┌────────
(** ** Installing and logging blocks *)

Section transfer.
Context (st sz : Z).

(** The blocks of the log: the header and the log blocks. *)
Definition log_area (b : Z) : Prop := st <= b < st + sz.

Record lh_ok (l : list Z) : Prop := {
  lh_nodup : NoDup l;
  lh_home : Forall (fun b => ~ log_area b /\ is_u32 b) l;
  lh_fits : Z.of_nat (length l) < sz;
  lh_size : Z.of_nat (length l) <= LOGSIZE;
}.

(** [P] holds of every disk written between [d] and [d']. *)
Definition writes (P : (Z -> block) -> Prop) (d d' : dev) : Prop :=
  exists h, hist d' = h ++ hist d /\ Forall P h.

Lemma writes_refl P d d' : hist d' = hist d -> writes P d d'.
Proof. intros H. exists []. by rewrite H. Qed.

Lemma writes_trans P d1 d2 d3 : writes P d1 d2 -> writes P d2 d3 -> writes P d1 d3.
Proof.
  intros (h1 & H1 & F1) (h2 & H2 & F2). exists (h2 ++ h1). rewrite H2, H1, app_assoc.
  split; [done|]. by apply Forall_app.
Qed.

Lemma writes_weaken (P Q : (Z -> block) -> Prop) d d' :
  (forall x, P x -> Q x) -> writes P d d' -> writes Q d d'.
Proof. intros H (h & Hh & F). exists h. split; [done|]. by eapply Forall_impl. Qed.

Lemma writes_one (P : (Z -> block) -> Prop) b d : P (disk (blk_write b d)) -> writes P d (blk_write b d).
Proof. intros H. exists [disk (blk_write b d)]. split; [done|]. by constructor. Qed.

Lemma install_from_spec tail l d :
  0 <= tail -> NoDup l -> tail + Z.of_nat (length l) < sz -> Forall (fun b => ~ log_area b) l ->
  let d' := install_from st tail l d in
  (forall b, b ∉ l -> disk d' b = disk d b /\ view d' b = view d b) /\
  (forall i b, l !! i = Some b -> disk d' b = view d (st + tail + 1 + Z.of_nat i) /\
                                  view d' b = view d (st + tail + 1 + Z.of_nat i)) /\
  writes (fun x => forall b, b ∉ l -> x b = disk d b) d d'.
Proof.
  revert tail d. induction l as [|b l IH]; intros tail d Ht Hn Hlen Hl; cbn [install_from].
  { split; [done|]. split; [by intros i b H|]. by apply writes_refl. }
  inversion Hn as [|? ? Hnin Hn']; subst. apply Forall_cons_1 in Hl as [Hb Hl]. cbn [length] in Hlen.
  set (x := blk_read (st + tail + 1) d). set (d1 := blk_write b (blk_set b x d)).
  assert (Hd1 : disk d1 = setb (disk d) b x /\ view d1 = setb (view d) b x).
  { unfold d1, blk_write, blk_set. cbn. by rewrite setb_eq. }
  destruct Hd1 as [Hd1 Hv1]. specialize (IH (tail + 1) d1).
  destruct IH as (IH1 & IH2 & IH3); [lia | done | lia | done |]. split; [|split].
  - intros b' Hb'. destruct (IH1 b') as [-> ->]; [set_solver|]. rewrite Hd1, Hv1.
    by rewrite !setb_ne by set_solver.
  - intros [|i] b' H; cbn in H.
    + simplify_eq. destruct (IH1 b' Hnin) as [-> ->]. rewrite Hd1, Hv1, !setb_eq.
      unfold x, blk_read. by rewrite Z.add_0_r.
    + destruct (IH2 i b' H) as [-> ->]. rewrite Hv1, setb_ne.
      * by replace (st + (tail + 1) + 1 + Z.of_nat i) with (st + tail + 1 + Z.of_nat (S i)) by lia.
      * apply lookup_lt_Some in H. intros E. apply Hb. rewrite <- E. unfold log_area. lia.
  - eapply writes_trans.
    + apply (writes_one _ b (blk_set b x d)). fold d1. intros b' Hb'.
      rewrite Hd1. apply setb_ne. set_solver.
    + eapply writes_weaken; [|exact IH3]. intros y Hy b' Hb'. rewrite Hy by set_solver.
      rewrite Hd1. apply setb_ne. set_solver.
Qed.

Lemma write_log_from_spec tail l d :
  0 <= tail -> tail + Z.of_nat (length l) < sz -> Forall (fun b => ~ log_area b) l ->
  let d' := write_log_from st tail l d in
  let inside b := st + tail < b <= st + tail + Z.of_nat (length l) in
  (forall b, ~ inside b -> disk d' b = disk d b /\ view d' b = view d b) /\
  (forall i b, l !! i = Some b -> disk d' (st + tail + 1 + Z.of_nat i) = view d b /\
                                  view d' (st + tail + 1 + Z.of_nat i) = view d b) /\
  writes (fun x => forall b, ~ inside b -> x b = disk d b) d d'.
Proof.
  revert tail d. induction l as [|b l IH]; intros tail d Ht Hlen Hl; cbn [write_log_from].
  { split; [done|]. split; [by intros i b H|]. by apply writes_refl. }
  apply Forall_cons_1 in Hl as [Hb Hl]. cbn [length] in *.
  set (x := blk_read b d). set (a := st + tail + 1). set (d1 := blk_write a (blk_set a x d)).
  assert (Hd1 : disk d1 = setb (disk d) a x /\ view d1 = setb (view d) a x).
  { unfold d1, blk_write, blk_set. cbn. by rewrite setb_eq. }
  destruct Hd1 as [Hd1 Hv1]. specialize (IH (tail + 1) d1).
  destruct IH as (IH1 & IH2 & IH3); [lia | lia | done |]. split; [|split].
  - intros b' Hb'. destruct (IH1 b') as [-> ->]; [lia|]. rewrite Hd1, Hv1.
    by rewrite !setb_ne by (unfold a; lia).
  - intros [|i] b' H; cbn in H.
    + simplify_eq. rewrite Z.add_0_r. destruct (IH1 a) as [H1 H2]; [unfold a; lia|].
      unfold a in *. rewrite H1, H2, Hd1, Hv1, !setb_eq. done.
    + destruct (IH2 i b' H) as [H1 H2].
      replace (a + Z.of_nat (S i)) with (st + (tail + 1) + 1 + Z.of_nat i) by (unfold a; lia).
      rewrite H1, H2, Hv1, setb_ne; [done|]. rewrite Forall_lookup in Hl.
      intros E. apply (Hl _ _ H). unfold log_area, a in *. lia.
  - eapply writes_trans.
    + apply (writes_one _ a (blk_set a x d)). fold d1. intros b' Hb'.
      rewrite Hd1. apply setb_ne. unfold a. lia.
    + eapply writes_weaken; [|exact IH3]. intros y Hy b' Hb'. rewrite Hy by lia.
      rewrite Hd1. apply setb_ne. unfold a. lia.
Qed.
└────────
┌────────
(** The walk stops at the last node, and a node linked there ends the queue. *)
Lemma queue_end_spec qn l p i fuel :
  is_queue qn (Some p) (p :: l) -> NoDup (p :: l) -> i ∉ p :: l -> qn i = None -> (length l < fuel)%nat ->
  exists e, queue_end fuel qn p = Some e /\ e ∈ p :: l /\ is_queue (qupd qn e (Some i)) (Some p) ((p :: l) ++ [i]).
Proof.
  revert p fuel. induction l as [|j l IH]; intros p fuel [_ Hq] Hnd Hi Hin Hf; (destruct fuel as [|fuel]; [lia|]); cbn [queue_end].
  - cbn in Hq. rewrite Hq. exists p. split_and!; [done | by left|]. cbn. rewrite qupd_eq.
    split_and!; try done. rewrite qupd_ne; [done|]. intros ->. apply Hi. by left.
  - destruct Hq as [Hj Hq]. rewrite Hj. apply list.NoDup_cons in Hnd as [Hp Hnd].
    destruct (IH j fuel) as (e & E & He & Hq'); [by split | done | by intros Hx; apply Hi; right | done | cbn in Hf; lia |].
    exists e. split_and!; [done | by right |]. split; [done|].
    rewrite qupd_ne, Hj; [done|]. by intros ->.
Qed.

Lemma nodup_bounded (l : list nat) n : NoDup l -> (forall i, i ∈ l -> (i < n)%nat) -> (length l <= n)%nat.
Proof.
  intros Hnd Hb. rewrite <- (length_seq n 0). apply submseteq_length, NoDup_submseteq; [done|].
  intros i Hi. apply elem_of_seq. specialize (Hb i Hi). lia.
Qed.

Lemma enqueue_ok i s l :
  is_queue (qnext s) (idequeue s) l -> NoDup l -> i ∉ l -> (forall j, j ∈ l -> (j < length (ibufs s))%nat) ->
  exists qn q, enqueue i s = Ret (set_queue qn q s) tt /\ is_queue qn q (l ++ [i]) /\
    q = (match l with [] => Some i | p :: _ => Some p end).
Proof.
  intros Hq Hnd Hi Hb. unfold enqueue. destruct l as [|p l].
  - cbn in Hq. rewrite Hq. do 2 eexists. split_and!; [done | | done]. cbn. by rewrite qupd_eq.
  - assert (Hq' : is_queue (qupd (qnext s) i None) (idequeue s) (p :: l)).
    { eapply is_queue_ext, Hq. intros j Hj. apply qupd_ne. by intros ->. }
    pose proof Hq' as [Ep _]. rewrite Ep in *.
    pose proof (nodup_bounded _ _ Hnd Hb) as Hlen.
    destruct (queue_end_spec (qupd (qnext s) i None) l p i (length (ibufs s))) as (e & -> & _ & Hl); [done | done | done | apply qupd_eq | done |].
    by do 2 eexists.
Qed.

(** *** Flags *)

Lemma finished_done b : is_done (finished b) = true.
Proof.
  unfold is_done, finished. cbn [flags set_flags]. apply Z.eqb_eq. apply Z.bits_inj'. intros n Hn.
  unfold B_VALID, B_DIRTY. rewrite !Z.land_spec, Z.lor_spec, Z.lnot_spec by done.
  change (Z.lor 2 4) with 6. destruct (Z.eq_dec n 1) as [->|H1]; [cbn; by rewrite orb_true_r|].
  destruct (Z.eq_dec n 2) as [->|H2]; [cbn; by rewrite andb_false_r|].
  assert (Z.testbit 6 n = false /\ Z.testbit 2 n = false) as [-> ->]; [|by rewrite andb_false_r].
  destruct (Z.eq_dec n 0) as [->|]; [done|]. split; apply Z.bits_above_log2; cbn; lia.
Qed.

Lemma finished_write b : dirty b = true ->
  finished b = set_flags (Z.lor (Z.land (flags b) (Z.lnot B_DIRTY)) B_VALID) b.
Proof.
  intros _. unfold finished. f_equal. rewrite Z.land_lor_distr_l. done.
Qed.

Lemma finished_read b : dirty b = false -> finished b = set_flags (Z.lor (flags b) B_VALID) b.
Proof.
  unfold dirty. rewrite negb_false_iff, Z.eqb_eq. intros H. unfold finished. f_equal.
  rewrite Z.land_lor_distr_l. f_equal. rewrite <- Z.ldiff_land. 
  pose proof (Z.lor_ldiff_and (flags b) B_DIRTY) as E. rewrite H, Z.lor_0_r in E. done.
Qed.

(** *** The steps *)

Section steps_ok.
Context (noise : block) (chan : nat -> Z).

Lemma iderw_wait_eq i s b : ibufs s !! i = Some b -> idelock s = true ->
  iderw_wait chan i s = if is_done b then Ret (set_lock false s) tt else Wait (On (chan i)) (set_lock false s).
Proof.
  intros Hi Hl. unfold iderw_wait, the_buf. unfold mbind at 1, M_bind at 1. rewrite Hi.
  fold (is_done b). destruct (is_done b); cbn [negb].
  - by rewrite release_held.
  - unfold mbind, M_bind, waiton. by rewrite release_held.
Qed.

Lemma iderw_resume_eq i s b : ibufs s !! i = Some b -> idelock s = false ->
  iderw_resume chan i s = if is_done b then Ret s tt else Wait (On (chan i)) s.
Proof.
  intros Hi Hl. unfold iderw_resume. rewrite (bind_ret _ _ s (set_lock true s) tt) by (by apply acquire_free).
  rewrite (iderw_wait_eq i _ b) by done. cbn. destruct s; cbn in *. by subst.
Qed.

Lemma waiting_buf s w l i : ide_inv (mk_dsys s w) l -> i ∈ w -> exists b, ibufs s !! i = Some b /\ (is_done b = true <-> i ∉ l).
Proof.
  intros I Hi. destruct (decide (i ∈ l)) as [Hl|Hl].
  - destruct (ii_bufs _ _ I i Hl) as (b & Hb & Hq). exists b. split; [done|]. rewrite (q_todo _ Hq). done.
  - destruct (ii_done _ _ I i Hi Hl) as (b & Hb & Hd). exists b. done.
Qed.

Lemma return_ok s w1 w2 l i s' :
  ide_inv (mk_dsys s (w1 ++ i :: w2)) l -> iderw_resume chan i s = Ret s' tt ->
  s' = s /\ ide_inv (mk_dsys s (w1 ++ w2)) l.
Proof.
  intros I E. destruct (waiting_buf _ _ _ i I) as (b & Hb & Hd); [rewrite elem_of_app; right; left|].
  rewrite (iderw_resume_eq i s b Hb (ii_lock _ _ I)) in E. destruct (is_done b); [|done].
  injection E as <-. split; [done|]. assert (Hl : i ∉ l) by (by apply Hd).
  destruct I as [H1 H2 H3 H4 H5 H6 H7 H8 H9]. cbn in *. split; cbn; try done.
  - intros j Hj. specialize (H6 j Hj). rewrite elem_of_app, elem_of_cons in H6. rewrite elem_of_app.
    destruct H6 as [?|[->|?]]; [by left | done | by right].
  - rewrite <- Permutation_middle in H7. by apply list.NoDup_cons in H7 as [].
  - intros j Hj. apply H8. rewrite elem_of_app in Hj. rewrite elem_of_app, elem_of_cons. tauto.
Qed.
└────────
┌────────
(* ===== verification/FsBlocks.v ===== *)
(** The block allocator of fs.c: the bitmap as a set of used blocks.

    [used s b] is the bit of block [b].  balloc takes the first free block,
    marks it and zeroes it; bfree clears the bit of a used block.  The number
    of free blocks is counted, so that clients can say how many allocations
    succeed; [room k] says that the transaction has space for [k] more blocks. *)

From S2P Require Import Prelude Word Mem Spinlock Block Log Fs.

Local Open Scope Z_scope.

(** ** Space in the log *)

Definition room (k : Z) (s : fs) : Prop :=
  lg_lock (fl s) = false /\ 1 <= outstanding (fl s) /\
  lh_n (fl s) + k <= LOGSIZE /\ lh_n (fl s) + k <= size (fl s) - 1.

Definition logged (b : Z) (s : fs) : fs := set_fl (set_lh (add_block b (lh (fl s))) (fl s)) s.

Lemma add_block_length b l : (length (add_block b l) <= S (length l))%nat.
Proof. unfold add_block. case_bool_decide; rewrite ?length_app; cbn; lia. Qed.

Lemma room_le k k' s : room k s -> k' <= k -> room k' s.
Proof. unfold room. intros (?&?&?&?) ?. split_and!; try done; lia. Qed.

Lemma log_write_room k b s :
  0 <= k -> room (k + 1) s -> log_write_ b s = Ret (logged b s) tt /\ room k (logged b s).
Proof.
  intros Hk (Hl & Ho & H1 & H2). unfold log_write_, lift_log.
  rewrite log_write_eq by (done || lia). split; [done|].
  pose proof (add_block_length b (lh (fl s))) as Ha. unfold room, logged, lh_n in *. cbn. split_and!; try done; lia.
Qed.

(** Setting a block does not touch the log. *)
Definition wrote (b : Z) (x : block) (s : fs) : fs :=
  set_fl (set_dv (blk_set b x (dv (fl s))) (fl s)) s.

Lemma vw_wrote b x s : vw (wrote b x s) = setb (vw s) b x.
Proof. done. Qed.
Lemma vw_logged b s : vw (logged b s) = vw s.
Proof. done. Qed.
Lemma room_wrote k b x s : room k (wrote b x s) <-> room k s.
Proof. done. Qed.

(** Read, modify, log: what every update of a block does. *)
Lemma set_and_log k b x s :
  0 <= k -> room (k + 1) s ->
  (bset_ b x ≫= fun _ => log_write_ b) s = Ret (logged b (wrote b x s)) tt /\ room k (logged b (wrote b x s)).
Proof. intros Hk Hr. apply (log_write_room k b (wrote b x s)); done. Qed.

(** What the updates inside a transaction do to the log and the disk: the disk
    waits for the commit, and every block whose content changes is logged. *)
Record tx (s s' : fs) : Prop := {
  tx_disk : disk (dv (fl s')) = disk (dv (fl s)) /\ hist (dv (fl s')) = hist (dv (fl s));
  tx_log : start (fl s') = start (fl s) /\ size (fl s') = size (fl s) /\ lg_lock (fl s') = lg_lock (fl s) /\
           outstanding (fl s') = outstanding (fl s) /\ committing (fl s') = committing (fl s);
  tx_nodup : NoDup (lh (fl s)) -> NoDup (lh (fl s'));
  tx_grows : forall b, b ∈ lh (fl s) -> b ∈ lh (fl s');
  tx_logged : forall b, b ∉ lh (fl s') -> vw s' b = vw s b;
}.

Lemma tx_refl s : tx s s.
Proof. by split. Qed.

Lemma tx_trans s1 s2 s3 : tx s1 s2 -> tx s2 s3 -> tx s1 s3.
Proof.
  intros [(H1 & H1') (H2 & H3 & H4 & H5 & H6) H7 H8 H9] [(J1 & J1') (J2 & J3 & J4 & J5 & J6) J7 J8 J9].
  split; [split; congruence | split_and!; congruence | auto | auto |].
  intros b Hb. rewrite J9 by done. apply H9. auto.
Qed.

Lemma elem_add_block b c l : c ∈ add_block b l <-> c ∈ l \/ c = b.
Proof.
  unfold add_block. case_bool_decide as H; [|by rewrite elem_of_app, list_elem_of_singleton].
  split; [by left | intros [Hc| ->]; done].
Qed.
└────────
◆ **EXERCISE DIRECTIONS**
Repeat, exactly as they stand above, the lines from the line with "(** ** Installing and logging blocks *)" to the line with "(forall x, P", both lines included.

◆ **REPLY**
(** ** Installing and logging blocks *)

Section transfer.
Context (st sz : Z).

(** The blocks of the log: the header and the log blocks. *)
Definition log_area (b : Z) : Prop := st <= b < st + sz.

Record lh_ok (l : list Z) : Prop := {
  lh_nodup : NoDup l;
  lh_home : Forall (fun b => ~ log_area b /\ is_u32 b) l;
  lh_fits : Z.of_nat (length l) < sz;
  lh_size : Z.of_nat (length l) <= LOGSIZE;
}.

(** [P] holds of every disk written between [d] and [d']. *)
Definition writes (P : (Z -> block) -> Prop) (d d' : dev) : Prop :=
  exists h, hist d' = h ++ hist d /\ Forall P h.

Lemma writes_refl P d d' : hist d' = hist d -> writes P d d'.
Proof. intros H. exists []. by rewrite H. Qed.

Lemma writes_trans P d1 d2 d3 : writes P d1 d2 -> writes P d2 d3 -> writes P d1 d3.
Proof.
  intros (h1 & H1 & F1) (h2 & H2 & F2). exists (h2 ++ h1). rewrite H2, H1, app_assoc.
  split; [done|]. by apply Forall_app.
Qed.

Lemma writes_weaken (P Q : (Z -> block) -> Prop) d d' :
  (forall x, P x -> Q x) -> writes P d d' -> writes Q d d'.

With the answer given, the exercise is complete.